Directions => In the data below, find the lines containing "apply" and say how many there are, nothing more.

Items from a dataset =>
—————

Lemma arith_text_not_unsafe s :
  forallb arith_char s = true -> unsafe_tokens s = false.
Proof.
  intros H. unfold unsafe_tokens.
  assert (P : forall needle c, In c needle ->
                (forall d, In d s -> d <> c) -> contains needle s = false).
  { intros needle c Hc Hs. destruct (contains needle s) eqn:E; [|reflexivity].
    exfalso. apply (Hs c); [|reflexivity]. now apply (contains_In needle s c E). }
  rewrite (P (chars "__") "_"%char), (P (chars "import") "i"%char),
          (P (chars "exec") "e"%char), (P (chars "eval") "e"%char);
    try reflexivity; try (simpl; tauto);
    intros d Hd; now destruct (arith_text_facts s d H Hd) as (_ & _ & _ & _ & _ & ? & ? & ?).
Qed.

(** Python's [eval] on an integer expression returns its value. *)
Lemma py_eval_Arith s v globals locals :
  Arith AtSum s v -> py_eval s globals locals = ret (VInt v).
Proof.
  intros H. destruct (Arith_Phrase _ _ _ H) as (ts & e & P).
  destruct (Phrase_text _ _ _ _ _ P) as [_ Hc].
  unfold py_eval.
  assert (Hm : forallb modelled_char s = true).
  { apply forallb_forall. intros c Hin. now apply (arith_text_facts s c Hc Hin). }
  rewrite Hm, (Phrase_tokenize _ _ _ _ _ P). simpl.
  rewrite (Phrase_parse _ _ _ _ P). simpl.
  now apply (Phrase_eval _ _ _ _ _ _ _ P).
Qed.




(** ** The evaluation environment *)

Lemma EVAL_GLOBALS_items :
  EVAL_GLOBALS = ("__builtins__"%string, VDict []) :: SAFE_MATH.
Proof. reflexivity. Qed.

Lemma starts_with_app a b s : starts_with (a ++ b) s = true -> starts_with a s = true.
Proof.
  revert s. induction a as [|c a IH]; intros s; simpl; [reflexivity|].
  destruct s as [|d s]; [discriminate|].
  intros H. apply andb_true_iff in H as [H1 H2]. rewrite H1. now apply IH.
Qed.

Lemma contains_app a b s : contains (a ++ b) s = true -> contains a s = true.
Proof.
  induction s as [|d s IH]; simpl; intros H.
  - rewrite orb_false_r in *. now apply starts_with_app in H.
  - apply orb_true_iff in H as [H|H]; apply orb_true_iff.
    + left. now apply starts_with_app in H.
    + right. now apply IH.
Qed.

—————

Solution below => 8